Diagnostics
The vast majority of cancers, apart from hematologic malignancies, start as focal clones of cells and it is only once there is a sufficient tumor bulk that diagnosis becomes easier.
In order to enable an earlier diagnosis and increase the chances of a cure, there are an increasing number of screening programs targeted at identifying the asymptomatic or preinvasive stages of cancer. There has been great success in the use of routine screening programs for cervical and breast cancer. There is also the option of genetic screening, whereby those groups most at risk of developing cancer can be homed in on.
Tumors cause many symptoms that can aid in the diagnosis. Patients may have pain at the tumor site or a palatable mass. On the other hand, many patients seek medical advice on account of non-specific systemic symptoms such as weight loss, fatigue and anorexia. A general physical examination should include an assessment of the main symptomatic areas (e.g., site and size of mass), general signs (e.g., jaundice), functional capacity and precursor lesions.

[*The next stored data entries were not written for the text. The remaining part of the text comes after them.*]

(** X1: however often the 3-second callback runs, the capture buffer is
    the last three of the frames it held and the frames sampled since, in
    the order sampled (a snapshot that yields no frame adds nothing); it
    never holds more than three, and after the reset of [startVideoAnswer]
    it is the last three samples of the recording. *)
Theorem sampling_keeps_last_three snaps s :
  (length (capturedFrames s) ≤ 3)%nat →
  let s' := frame_ticks snaps s in
  capturedFrames s' = slice_last 3 (capturedFrames s ++ sampled snaps s)
  ∧ (length (capturedFrames s') ≤ 3)%nat
  ∧ capturedFrames s' `suffix_of` capturedFrames s ++ sampled snaps s
  ∧ (capturedFrames s = [] →
     capturedFrames s' = slice_last 3 (sampled snaps s)).
Proof.
  intros Hlen s'. unfold s'. rewrite frame_ticks_frames by done.
  split_and!; [done | apply slice_last_length | apply slice_last_suffix |].
  by intros ->.
Qed.

Lemma sampling_keeps_last_three_witness :
  capturedFrames
    (frame_ticks [shot "f1"; no_shot; shot "f2"; shot "f3"; shot "f4"]
                 recording_now)
  = ["f2"; "f3"; "f4"].
Proof.
  refine (eq_trans (proj1 (sampling_keeps_last_three
            [shot "f1"; no_shot; shot "f2"; shot "f3"; shot "f4"]
            recording_now _)) _).
  - vm_compute. lia.
  - vm_compute. reflexivity.
Defined.

(** ** The countdown *)

Lemma countdown_wake i tl snap s :
  mountedRef s = true →
  handle (Tick (next_id s) snap) (sva_countdown (S i) tl s)
  = sva_countdown i tl (counted (S i) s).
Proof.
  intros Hm. unfold sva_countdown at 1. rewrite Hm.
  unfold setTimeout, spawn. cbn [handle].
  cbn -[sva_countdown Z.of_nat]. rewrite lookup_insert_eq. cbn [wake].
  replace (S i - 1)%nat with i by lia. f_equal.
  unfold counted, emit. cbn -[Z.of_nat]. by rewrite delete_insert_eq.
Qed.

(** X2: with the camera on, [startVideoAnswer] shows 3, 2, 1 a second
    apart and only then records: it clears the capture buffer, starts a
    recorder when there is a microphone stream and the browser lets it,
    sets the time left to the question's limit, and installs the frame
    interval (3 s) and the timer (1 s), in this order and under the ids
    it keeps in [frameIntervalRef] and [timerRef]. *)
Theorem begin_answer_countdown snap1 snap2 snap3 s :
  cameraOn s = true → mountedRef s = true →
  let id := next_id s in
  let s0 := startVideoAnswer s in
  let s1 := handle (Tick id snap1) s0 in
  let s2 := handle (Tick (id + 1)%positive snap2) s1 in
  let s3 := handle (Tick (id + 2)%positive snap3) s2 in
  countdown s0 = 3 ∧ countdown s1 = 2 ∧ countdown s2 = 1 ∧ countdown s3 = 0
  ∧ isRecording s2 = isRecording s ∧ isRecording s3 = true
  ∧ timeLeft s3 = timeLimit_of s
  ∧ capturedFrames s3 = [] ∧ audioBlob s3 = None ∧ transcriptText s3 = ""
  ∧ audioChunksRef s3 = []
  ∧ frameIntervalRef s3 = Some (id + 3)%positive
  ∧ timerRef s3 = Some (id + 4)%positive
  ∧ tasks s3 !! (id + 3)%positive = Some (Interval CbFrame)
  ∧ tasks s3 !! (id + 4)%positive = Some (Interval CbTimer)
  ∧ trace s3 = trace s
      ++ [SetTimeout id 1000; SetTimeout (id + 1) 1000; SetTimeout (id + 2) 1000]
      ++ (if recorder_starts s then [RecorderStart] else [])
      ++ [SetInterval (id + 3) 3000; SetInterval (id + 4) 1000].
Proof.
  intros Hc Hm id s0 s1 s2 s3.
  set (r := set_audioChunksRef []
              (setTranscriptText "" (setAudioBlob None (setCapturedFrames [] s)))).
  assert (H0 : s0 = sva_countdown 3 (timeLimit_of s) r).
  { unfold s0, startVideoAnswer. by rewrite Hc. }
  assert (H1 : s1 = sva_countdown 2 (timeLimit_of s) (counted 3 r)).
  { unfold s1. rewrite H0. by apply (countdown_wake 2 _ _ r). }
  assert (H2 : s2 = sva_countdown 1 (timeLimit_of s) (counted 2 (counted 3 r))).
  { unfold s2. rewrite H1.
    replace (id + 1)%positive with (next_id (counted 3 r)) by (cbn; lia).
    by apply countdown_wake. }
  assert (H3 : s3 = sva_record (timeLimit_of s)
                      (counted 1 (counted 2 (counted 3 r)))).
  { unfold s3. rewrite H2.
    replace (id + 2)%positive with (next_id (counted 2 (counted 3 r)))
      by (cbn; lia).
    by rewrite countdown_wake. }
  clearbody s0 s1 s2 s3. subst s0 s1 s2 s3.
  replace (id + 3)%positive with (Pos.succ (Pos.succ (Pos.succ id))) by lia.
  replace (id + 4)%positive
    with (Pos.succ (Pos.succ (Pos.succ (Pos.succ id)))) by lia.
  replace (id + 1)%positive with (Pos.succ id) by lia.
  replace (id + 2)%positive with (Pos.succ (Pos.succ id)) by lia.
  unfold sva_record, sva_countdown, recorder_starts, setInterval, setTimeout,
    spawn.
  subst r id.
  destruct (audioStreamRef s) eqn:Ha, (recorder_env s) eqn:He;
    repeat (cbn; rewrite ?Hm, ?Ha, ?He);
    rewrite ?lookup_insert_eq;
    rewrite ?lookup_insert_ne by lia; rewrite ?lookup_insert_eq;
    rewrite <- ?app_assoc; cbn; split_and!; try done.
Qed.

Lemma begin_answer_countdown_witness :
  let s3 := handle (Tick 9 no_shot)
              (handle (Tick 8 no_shot)
                 (handle (Tick 7 no_shot) (startVideoAnswer camera_ready))) in
  isRecording s3 = true ∧ timeLeft s3 = 90
  ∧ frameIntervalRef s3 = Some 10%positive ∧ timerRef s3 = Some 11%positive.
Proof.
  cbv zeta.
  pose proof (begin_answer_countdown no_shot no_shot no_shot camera_ready)
    as H.
  assert (Hc : cameraOn camera_ready = true) by (vm_compute; reflexivity).
  assert (Hm : mountedRef camera_ready = true) by (vm_compute; reflexivity).
  specialize (H Hc Hm). cbv zeta in H.
  destruct H as (_ & _ & _ & _ & _ & Hr & Ht & _ & _ & _ & _ & Hf & Hti & _).
  change (next_id camera_ready) with 7%positive in Hr, Ht, Hf, Hti.
  split_and!; [exact Hr | | exact Hf | exact Hti].
  transitivity (timeLimit_of camera_ready); [exact Ht | vm_compute; reflexivity].
Defined.

(** ** The camera and the microphone *)

(** X3: when the camera is refused, [startCamera] shows the camera error
    and does nothing else: no stream is held, no track is live that was
    not, the camera stays off, nothing is recorded or scheduled; and
    [startVideoAnswer], which with the camera off is this very request,
    goes no further: no countdown starts. *)
Theorem camera_refused answer s :
  let s1 := startCamera answer s in
  let s2 := handle (Settle (next_id s) (Media None)) s1 in
  trace s2 = trace s ++ [GetUserMedia true false;
                         ToastError "Không thể truy cập camera"]
  ∧ devices s2 = devices s
  ∧ cameraOn s2 = cameraOn s ∧ isRecording s2 = isRecording s
  ∧ countdown s2 = countdown s ∧ capturedFrames s2 = capturedFrames s
  ∧ timerRef s2 = timerRef s ∧ frameIntervalRef s2 = frameIntervalRef s
  ∧ mediaRecorderRef s2 = mediaRecorderRef s
  ∧ tasks s2 = delete (next_id s) (tasks s)
  ∧ (cameraOn s = false →
     startVideoAnswer s = startCamera (Some (timeLimit_of s)) s).
Proof.
  intros s1 s2. unfold s2, s1, startCamera, await, spawn. cbn [handle].
  cbn. rewrite lookup_insert_eq. cbn. rewrite delete_insert_eq, <- app_assoc.
  split_and!; try done. intros H. unfold startVideoAnswer. by rewrite H.
Qed.

Lemma acquire_frame n s :
  length (acquire n s).1 = n
  ∧ tasks (acquire n s).2 = tasks s ∧ trace (acquire n s).2 = trace s
  ∧ videoRef (acquire n s).2 = videoRef s
  ∧ cameraOn (acquire n s).2 = cameraOn s
  ∧ mediaRecorderRef (acquire n s).2 = mediaRecorderRef s.
Proof.
  revert s. induction n as [|n IH]; intros s; cbn; [done|].
  specialize (IH (set_next_id (Pos.succ (next_id s))
                    (set_live ({[next_id s]} ∪ live s) s))).
  destruct (acquire n _) as [ts s']. cbn in *.
  destruct IH as (Hlen & -> & -> & -> & -> & ->).
  split_and!; try done. by f_equal.
Qed.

After an initial consultation, the diagnosis of cancer may be suspected by both the patient and the doctor. However, advice about treatment can generally only be provided on the basis of a tissue diagnosis – either obtained by surgical biopsy or cytology. Following this, the extent and distribution of the tumor needs to be established. The staging systems vary according to the different types of tumors. For example, it may be staged according to its site or by the TNM (tumor, node, metastases) classification.